Опечаленные этим меланхолическим сообщением, подрядчики вздохнули и тихо поплелись на места.
– Нет, так нельзя… – сказал вдруг Никифор, приостанавливаясь. – Этак дело и лопнуть может. Пойдем, Ваня, наружу.
Подрядчики вышли на помост, отыскали какой-то барабан, звонок и энергично принялись за дело… Барабан загудел, застонал, колокольчик залился бешеным, тонким звоном, а Ваня, у которого голос был зычный, внушительный, – сложил руки рупором и крикнул на всю площадь:
– Пож-жалте! Замечательное представление лучших магиков, комиков и солистов лучших дворов! Будет выведена настоящая живая лошадь! Поразительный великан, небывалой еще длины, исполнит разные группы!!
Заметив нескольких прохожих, остановившихся около балагана, Ваня отнял руки от отверстого рта и сказал более интимным тоном:
– Заходите, господа, – чего там. По крайней мере, коммерцию поддержите…
И, подмигнув, сообщил совсем уж конфиденциально:
– Дело-то совсем швах… Хозяин худой, в чем только душа держится. Поддержали бы ради православного праздничка.
– Заходите! – приветливо поддержал его Никифор Блазнов. – Милости прошу к нашему шалашу.
Кое-кто из публики ухмыльнулся и нерешительно взошел на ступеньки.
Ваня хватал колеблющихся за талию и деликатно подталкивал их к кассе, а Никифор, выставив голову из окошечка кассы, напустил на себя профессиональный вид и, не стесняясь отсутствием хозяина, занялся коммерческими операциями: выдавал билеты, получал деньги и быстро, привычным жестом бросал сдачу.
…К кассе подошел хозяин в коротком поношенном пальто, из-под которого виднелись темно-розовые ноги. Нисколько не удавившись деятельности друзей, он заглянул в кассу и спросил:
– Много?
– Двенадцать сорок.
– Можно начинать. Идите на места.
//-- II --//
Первый номер был такой: костлявый хозяин выкатил большой деревянный шар и вскочил на него… Но шар выскользнул из-под ног, и хозяин чуть не упал.
Длинноносый брат хозяина выглянул, из-за кулис и презрительно сказал:
– Эх ты! Растепа.
– Я тебе говорил, что не надо было мне давать натощак вина: «нет – выпей да выпей». Вот тебе и выпил, – возразил хозяин.

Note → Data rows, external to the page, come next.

(* ===== verification/GithubApi.v ===== *)
(** The GitHub App client: [services/shared/go/provider/github] ([client.go],
    [provider.go], [payload.go]; [ValidateWebhook] is in JobService) and the
    circuit breaker wrapper [services/shared/go/circuitbreaker/circuitbreaker.go].

    The network, the JWT and URL libraries, the JSON decoder and the breaker
    library are parameters; an error is its text. *)

From S2P Require Import Prelude GoStr Store.

(** * Definitions *)

(** ** [circuitbreaker.go] *)
Module CircuitBreaker.

(** The breaker library: whether it lets a call through at an instant, and how
    it records the outcome. *)
Class GoBreaker := {
  cb_state : Type;
  cb_before : Z -> cb_state -> result string cb_state;
  cb_after : Z -> bool -> cb_state -> cb_state
}.

(** The settings of [New]: requests let through when half open, the interval
    and the timeout in nanoseconds, and the number of consecutive failures that
    trips it. *)
Record Settings := mkSettings {
  MaxRequests : Z;
  Interval : Z;
  BreakerTimeout : Z;
  failureThreshold : Z
}.

Definition default_settings : Settings := mkSettings 1 (60 * 1000000000) (10 * 1000000000) 5.

Definition ReadyToTrip (s : Settings) (ConsecutiveFailures : Z) : bool := failureThreshold s <=? ConsecutiveFailures.

Section Execute.
Context `{GoBreaker} {W : Type}.
Context (get : W -> cb_state) (put : cb_state -> W -> W) (now : W -> Z).

(** [Execute] and [Run]: the call runs only when the breaker lets it through;
    its error counts as a failure and is returned as it is. *)
Definition Execute {T} (fn : M W (result string T)) : M W (result string T) := fun w =>
  match cb_before (now w) (get w) with
  | Err e => (Err e, w)
  | Ok s =>
      let '(r, w1) := fn (put s w) in
      (r, put (cb_after (now w1) (is_ok r) (get w1)) w1)
  end.

End Execute.
End CircuitBreaker.

Module GithubApi.

(** ** [payload.go] *)
Record Repo := mkRepo {
  gr_ID : Z;
  gr_FullName : string;
  gr_DefaultBranch : string
}.

(** ** [provider.go] *)

(** [net/url]: the parts of a URL the code reads or sets. *)
Record URL := mkURL {
  Scheme : string;
  UserInfo : option (string * string);
  url_rest : string
}.

Class NetURL := {
  url_Parse : string -> result string URL;
  url_String : URL -> string
}.

Definition BuildAuthURL `{NetURL} (repoURL token : string) : result string string :=
  match url_Parse repoURL with
  | Err e => Err ("invalid repo URL: " +:+ e)
  | Ok u =>
      let u := if negb (bool_decide (token = "")) && bool_decide (Scheme u = "https")
               then mkURL (Scheme u) (Some ("x-access-token", token)) (url_rest u) else u in
      Ok (url_String u)
  end.

(** ** [client.go] *)
Record HttpRequest := mkHttpRequest {
  rq_Method : string;
  rq_URL : string;
  rq_Authorization : string;
  rq_Accept : string
}.

(** A response; [rs_Body] is [None] when reading it fails. *)
Record HttpResponse := mkHttpResponse {
  StatusCode : Z;
  rs_Body : option string
}.

(** The decoded page of [ListRepos]. *)
Record RepoPage := mkRepoPage {
  TotalCount : Z;
  Repositories : list Repo
}.

Class GithubEnv (W : Type) := {
  gh_now : W -> Z;
  (* [jwt.ParseRSAPrivateKeyFromPEM] and [SignedString]: issued at, expires at, issuer *)
  gh_sign : Z -> Z -> string -> result string string;
  (* the error of [http.NewRequestWithContext] on a URL, if it has one *)
  gh_bad_url : string -> option string;
  gh_Do : HttpRequest -> M W (result string HttpResponse);
  gh_decode_token : string -> result string string;
  gh_decode_repos : string -> result string RepoPage
}.

Section Client.
Context {W : Type} `{GithubEnv W} (appID : Z) (apiBaseURL : string).

Definition second : Z := 1000000000.

Definition generateAppJWT : M W (result string string) := fun w =>
  let iat := gh_now w - 60 * second in
  match gh_sign iat (iat + 10 * 60 * second) (FormatInt appID) with
  | Ok signed => (Ok signed, w)
  | Err e => (Err e, w)
  end.

(** [string(body)] of [body, _ := io.ReadAll(resp.Body)] *)
Definition body_text (r : HttpResponse) : string := default "" (rs_Body r).

Definition api_error (r : HttpResponse) : string :=
  "GitHub API returned " +:+ FormatInt (StatusCode r) +:+ ": " +:+ body_text r.

(** [http.NewRequestWithContext] and [httpClient.Do] *)
Definition send (ctext dtext : string) (rq : HttpRequest) : M W (result string HttpResponse) :=
  match gh_bad_url (rq_URL rq) with
  | Some e => ret (Err (ctext +:+ e))
  | None =>
      r <- gh_Do rq ;;
      ret (match r with Ok r => Ok r | Err e => Err (dtext +:+ e) end)
  end.

(** The body of [GenerateCloneToken]; the handler runs it through the breaker. *)
Definition GenerateCloneToken_do (installationID : Z) : M W (result string string) :=
  try appJWT <- generateAppJWT catch e => ret (Err e) ;;
  let url := apiBaseURL +:+ "/app/installations/" +:+ FormatInt installationID +:+ "/access_tokens" in
  try resp <- send "failed to create request: " "failed to call GitHub API: "
                (mkHttpRequest "POST" url ("Bearer " +:+ appJWT) "application/vnd.github+json")
    catch e => ret (Err e) ;;
  if negb (bool_decide (StatusCode resp = StatusCreated)) then ret (Err (api_error resp))
  else
    match rs_Body resp with
    | None => ret (Err "failed to decode response: read error")
    | Some b =>
        match gh_decode_token b with
        | Err e => ret (Err ("failed to decode response: " +:+ e))
        | Ok t => if decide (t = "") then ret (Err "GitHub API returned empty token") else ret (Ok t)
        end
    end.

(** Calls go through the breaker when one is attached. *)
Context (guarded : M W (result string string) -> M W (result string string)).

Definition GenerateCloneToken (installationID : Z) : M W (result string string) :=
  guarded (GenerateCloneToken_do installationID).

Definition GetBlob (installationID : Z) (repoFullName sha : string) : M W (result string string) :=
  try token <- GenerateCloneToken installationID catch e => ret (Err ("generate token: " +:+ e)) ;;
  let url := apiBaseURL +:+ "/repos/" +:+ repoFullName +:+ "/git/blobs/" +:+ sha in
  try resp <- send "create request: " "get blob: "
                (mkHttpRequest "GET" url ("token " +:+ token) "application/vnd.github.raw+json")
    catch e => ret (Err e) ;;
  if negb (bool_decide (StatusCode resp = StatusOK)) then ret (Err (api_error resp))
  else match rs_Body resp with
       | None => ret (Err "read blob body: read error")
       | Some b => ret (Ok b)
       end.

(** One iteration of the loop of [ListRepos]. *)
Definition list_page (token : string) (page : Z) : M W (result string RepoPage) :=
  let url := apiBaseURL +:+ "/installation/repositories?per_page=100&page=" +:+ FormatInt page in
  try resp <- send "create request: " "list repos: "
                (mkHttpRequest "GET" url ("token " +:+ token) "application/vnd.github+json")
    catch e => ret (Err e) ;;
  if negb (bool_decide (StatusCode resp = StatusOK)) then ret (Err (api_error resp))
  else match rs_Body resp with
       | None => ret (Err "decode response: read error")
       | Some b =>
           match gh_decode_repos b with
           | Err e => ret (Err ("decode response: " +:+ e))
           | Ok p => ret (Ok p)
           end
       end.

(** The loop; [None] when the fuel runs out before it ends. *)
Fixpoint list_pages (fuel : nat) (token : string) (page : Z) (repos : list Repo) :
    M W (option (result string (list Repo))) :=
  match fuel with
  | O => ret None
  | S fuel =>
      try p <- list_page token page catch e => ret (Some (Err e)) ;;
      let repos := repos ++ Repositories p in
      if TotalCount p <=? Z.of_nat (length repos) then ret (Some (Ok repos))
      else list_pages fuel token (page + 1) repos
  end.

Definition ListRepos (fuel : nat) (installationID : Z) : M W (option (result string (list Repo))) :=
  try token <- GenerateCloneToken installationID catch e => ret (Some (Err ("generate token: " +:+ e))) ;;
  list_pages fuel token 1 [].

End Client.
End GithubApi.

(** * Lemmas *)

Module GithubFacts.
Import GithubApi.

Section Facts.
Context {W : Type} `{GithubEnv W} (apiBaseURL : string).

Definition page_request (token : string) (page : Z) : HttpRequest :=
  mkHttpRequest "GET" (apiBaseURL +:+ "/installation/repositories?per_page=100&page=" +:+ FormatInt page)
    ("token " +:+ token) "application/vnd.github+json".

(** What a server answers to the request of a page. *)
Definition answers (token : string) (page : Z) (p : RepoPage) : Prop :=
  gh_bad_url (rq_URL (page_request token page)) = None /\
  forall w, exists b w', gh_Do (page_request token page) w = (Ok (mkHttpResponse StatusOK (Some b)), w') /\
    gh_decode_repos b = Ok p.

Lemma list_page_answered token page p w :
  answers token page p -> exists w', list_page apiBaseURL token page w = (Ok p, w').
Proof.
  intros [Hu Hd]. destruct (Hd w) as (b & w' & Hdo & Hdec). exists w'.
  unfold list_page, send. fold (page_request token page). rewrite Hu.
  erewrite bind_eval; [|erewrite bind_eval; [reflexivity|exact Hdo]]. cbn. by rewrite Hdec.
Qed.

(** The page of a listing of [all], 100 entries per page. *)
Definition page_of (all : list Repo) (page : Z) : RepoPage :=
  mkRepoPage (Z.of_nat (length all)) (take 100 (drop (100 * Z.to_nat (page - 1)) all)).

(** After [n] pages the loop has the first [100 * n] entries, and ends with all
    of them. *)
Lemma list_pages_collects all token fuel : forall n w,
  (forall page, 1 <= page -> answers token page (page_of all page)) ->
  (length all <= 100 * (n + fuel))%nat -> (0 < fuel)%nat ->
  exists w', list_pages apiBaseURL fuel token (1 + Z.of_nat n) (take (100 * n) all) w = (Some (Ok all), w').
Proof.
  induction fuel as [|fuel IH]; intros n w Ha Hlen Hf; [lia|].
  destruct (list_page_answered token (1 + Z.of_nat n) (page_of all (1 + Z.of_nat n)) w) as [w1 Hp]; [apply Ha; lia|].
  cbn [list_pages]. erewrite bind_eval by exact Hp. cbn [Repositories TotalCount page_of].
  replace (Z.to_nat (1 + Z.of_nat n - 1)) with n by lia.
  rewrite take_take_drop. replace (100 * n + 100)%nat with (100 * S n)%nat by lia.
  destruct (_ <=? _) eqn:E.
  - exists w1. rewrite length_take in E. apply Z.leb_le in E. unfold ret. do 3 f_equal. apply take_ge.
    lia.
  - rewrite length_take in E. replace (1 + Z.of_nat n + 1) with (1 + Z.of_nat (S n)) by lia.
    apply Z.leb_gt in E. apply IH; [done|lia|]. lia.
Qed.

(** A server whose count never matches what it lists keeps the loop running. *)
Lemma list_pages_diverges token fuel : forall page w,
  (forall page, answers token page (mkRepoPage 1 [])) ->
  exists w', list_pages apiBaseURL fuel token page [] w = (None, w').
Proof.
  induction fuel as [|fuel IH]; intros page w Ha; [by eexists|].
  destruct (list_page_answered token page (mkRepoPage 1 []) w) as [w1 Hp]; [done|].
  cbn [list_pages]. erewrite bind_eval by exact Hp. cbn. by apply IH.
Qed.

End Facts.
End GithubFacts.

(** * Properties *)

Module GithubProps.
Import GithubApi GithubFacts.

(** C31: Listing an installation: against a server that serves the list [all]
    in pages of 100 with its total, the loop of [ListRepos] ends after at most
    one page per 100 repositories (and one for an empty list) and returns
    exactly [all], in the server's order. *)
Theorem list_repos_returns_every_repository {W} `{GithubEnv W} appID base guarded installationID all token fuel w w1 :
  GenerateCloneToken appID base guarded installationID w = (Ok token, w1) ->
  (forall page, 1 <= page -> answers base token page (page_of all page)) ->
  (length all <= 100 * fuel)%nat -> (0 < fuel)%nat ->
  exists w', ListRepos appID base guarded fuel installationID w = (Some (Ok all), w').
Proof.
  intros Ht Ha Hlen Hf. unfold ListRepos. erewrite bind_eval by exact Ht.
  apply (list_pages_collects base all token fuel 0 w1); [done|lia|done].
Qed.

(** A server for closed examples: three repositories, one token. *)
Definition ex_repos : list Repo := [mkRepo 1 "a/x" "main"; mkRepo 2 "a/y" "main"; mkRepo 3 "a/z" "dev"].

#[local] Instance ex_env : GithubEnv unit := {|
  gh_now _ := 0;
  gh_sign iat exp iss := Ok "jwt";
  gh_bad_url _ := None;
  gh_Do rq := fun w =>
    (Ok (if decide (rq_Method rq = "POST") then mkHttpResponse StatusCreated (Some "tok")
         else mkHttpResponse StatusOK (Some (rq_URL rq))), w);
  gh_decode_token b := Ok b;
  gh_decode_repos b :=
    Ok (mkRepoPage 3 (if decide (b = "/installation/repositories?per_page=100&page=1") then ex_repos else []))
|}.

Lemma list_repos_returns_every_repository_witness :
  exists w', ListRepos 7 "" (fun c => c) 1 42 tt = (Some (Ok ex_repos), w').
Proof.
  apply (list_repos_returns_every_repository 7 "" (fun c => c) 42 ex_repos "tok" 1 tt tt).
  - vm_compute. reflexivity.
  - intros page Hp. split; [reflexivity|]. intros []. eexists _, tt. split; [reflexivity|].
    cbn [gh_decode_repos ex_env]. case_decide as E.
    + change ("/installation/repositories?per_page=100&page=" +:+ FormatInt page =
              "/installation/repositories?per_page=100&page=" +:+ FormatInt 1) in E.
      apply (inj (String.append _)), FormatInt_inj in E. subst page. reflexivity.
    + unfold page_of. rewrite drop_ge; [reflexivity|]. cbn.
      destruct (decide (page = 1)) as [->|Hne]; [by destruct E|lia].
  - cbn. lia.
  - lia.
Defined.

(** When the reported total is larger than what is listed (a repository was
    removed meanwhile), no number of requests ends the loop. *)
Lemma list_repos_can_run_forever {W} `{GithubEnv W} appID base guarded installationID token fuel w w1 :
  GenerateCloneToken appID base guarded installationID w = (Ok token, w1) ->
  (forall page, answers base token page (mkRepoPage 1 [])) ->
  exists w', ListRepos appID base guarded fuel installationID w = (None, w').
Proof.
  intros Ht Ha. unfold ListRepos. erewrite bind_eval by exact Ht. by apply list_pages_diverges.
Qed.

End GithubProps.
(* ===== verification/Worker.v ===== *)
(** The worker: [services/worker/internal] (the executor, the callback client,
    the Cloud Tasks handler and the poller) and the job runner
    [services/shared/go/runner/runner.go].

    The worker's state holds the world of the API it calls, so that a callback
    runs the API's own handler on the API's database; the network decides per
    call whether the request and the reply arrive and how long they take.  The
    file system, [git], [zigzag], the JSON codecs and the breaker library are
    parameters.  An error is its text. *)

From S2P Require Import Prelude GoStr Sha256 JobToken Store JobStore HttpUtil Middleware JobService Callback JobEffects JobSystem JobProps Services GithubApi.

(** * Definitions *)

(** ** [context.Context]: the deadline, in nanoseconds *)
Module GoContext.

Definition Context : Set := option Z.

Definition Background : Context := None.

Definition expired (now : Z) (c : Context) : bool :=
  match c with Some d => d <=? now | None => false end.

Definition WithTimeout (now : Z) (c : Context) (t : Z) : Context :=
  Some (match c with Some d => Z.min d (now + t) | None => now + t end).

Definition DeadlineExceeded : string := "context deadline exceeded".

End GoContext.

(** ** The state of a worker *)

(** Directories (the temporary work directories) and files by path. *)
Record FS := mkFS {
  fs_dirs : gset string;
  fs_files : gmap string string
}.

(** The fate of one HTTP exchange: microseconds until the request arrives and
    from there until the reply does, and whether each of them does. *)
Record Net := mkNet {
  n_out : Z;
  n_delivered : bool;
  n_back : Z;
  n_replied : bool
}.

Definition healthy_net : Net := mkNet 0 true 0 true.

Record WState `{CircuitBreaker.GoBreaker} := mkWState {
  ws_api : World;
  ws_fs : FS;
  ws_net : list Net;             (* an empty schedule: every exchange is healthy *)
  ws_delays : list Z;            (* how long the next external commands take *)
  ws_breaker : CircuitBreaker.cb_state;
  ws_sent : list (string * string)  (* the requests handed to the HTTP client: path and body *)
}.

Section State.
Context `{CircuitBreaker.GoBreaker}.
Lemma claim_answered locked w r w' :
  w_faults w = [] -> claim locked w = (r, w') -> r <> Err ErrClaim.
Proof.
  intros Hf Hrun. unfold claim, exec, bind, next_fault, ret in Hrun. rewrite Hf in Hrun.
  unfold ClaimJob in Hrun. destruct (head _); by simplify_eq/=.
Qed.

Lemma claims_in_steps max k n s s1 s' :
  rtc (fleet_step max) s s1 -> claims_in max k n s1 s' -> claims_in max k n s s'.
Proof. induction 1; eauto using ci_step. Qed.

Lemma claims_possible max k n : forall s,
  0 < max -> fleet_inv max s -> exists s', claims_in max k n s s'.
Proof.
  induction n as [|n IH]; intros s Hm Hi; [exists s; constructor|].
  destruct (poller_gets_ready max s Hm Hi) as (s1 & m & Hr & Hp & Hf).
  destruct (claim ∅ (fl_world s1)) as [r w'] eqn:Hc.
  pose proof (ac_claim k s1 0 m ∅ r w' Hp ltac:(set_solver) Hc (claim_answered _ _ _ _ Hf Hc)) as Ha.
  destruct (IH _ Hm (fleet_step_inv _ _ _ (fleet_steps_inv _ _ _ Hr Hi) (answered_claim_step max _ _ _ Ha))) as [s' Hs'].
  exists s'. eapply claims_in_steps; [exact Hr|]. by eapply ci_claim.
Qed.

End FleetQueue.
End QueueLiveness.

(** * Properties *)

Module QueueProps.
Import JobStore JobEffects JobSystem Poller PollerFacts PollerProps QueueLiveness.

Section Props.
Context `{UUIDCodec} `{Validator} `{TaskEnqueuer}.

(** C30: No job starves.  In a fleet of pollers with at least one slot each,
    interleaved with pushes, callbacks, the watchdog and failures, take a
    queued job and let [n] be the number of queued jobs not younger than it:
    from every reachable state a run with [n] answered claims exists, and in
    every such run, whatever is pushed meanwhile, the job has left the queue. *)
Theorem no_job_starves max k j s0 s :
  0 < max -> fleet_start s0 -> rtc (fleet_step max) s0 s ->
  jobs (w_db (fl_world s)) !! k = Some j -> j_Status j = JobStatusQueued -> j_CreatedAt j < w_now (fl_world s) ->
  let n := size (ahead (j_CreatedAt j) (w_db (fl_world s))) in
  (exists s', claims_in max k n s s') /\
  forall s', claims_in max k n s s' -> taken (w_db (fl_world s')) k.
Proof.
  intros Hm Hs0 Hr Hj Hq Hn n. assert (fleet_inv max s) as Hi.
  { eapply fleet_steps_inv; [exact Hr|]. apply fleet_start_inv; [lia|done]. }
  split; [by apply claims_possible|]. intros s' Hs'. eapply claims_in_takes; eauto.
Qed.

Он снова прыгнул на шар, но шар, как пугливая лошадь, сбросил его и отбежал в угол.
– Трудно, небось? – сочувственно спросил мастеровой с синяком под глазом.
– А ты думаешь что, – с досадой сказал хозяин. – Попробовал бы сам!
– Да, это дело трудное, – согласилась добродушная публика, грызя семечки.
Порывистый подрядчик Никифор вскочил с места.
– Позвольте, я вам помогу!
Он перешагнул через барьер, подкатил шар и, взяв хозяина под руку, подсадил его.
– Ну, теперь держись за меня… Постой… Экий, братец, ты… Так и ушибиться легко.
Подрядчик обратил к публике сияющее, неизвестно по какой причине, лицо и снисходительно сказал:
– Выпивши они… Дело праздничное.
– Ничего, – отвечала публика. – В этакий праздник – да не выпить?
Хозяин, устоявшись на шаре, засеменил ногами, подрядчик, держа эквилибриста под руку, одобрительно покрикивал, а шарманка, руководимая длинноносым братом, залилась веселым галопом.
Все захлопали.
– Готово! – сказал подрядчик. – Отзвонил – и с колокольни долой. Следующий!
Длинноносый брат хозяина вышел, из-за кулис, таща на веревке собаку.
Одет он был в ситцевый клоунский костюм, помятый цилиндр и кое-где робко присыпан мукой.
Вид его вызвал всеобщее сочувствие и жалость.
– Молоденький! – сказала старуха, утирая нос платком.
Длинноносый снял цилиндр, раскланялся и начал:
– Милосиви господа и госпожа! Я умей шрезвычайни шесть демонстровать этот четвероног, котори…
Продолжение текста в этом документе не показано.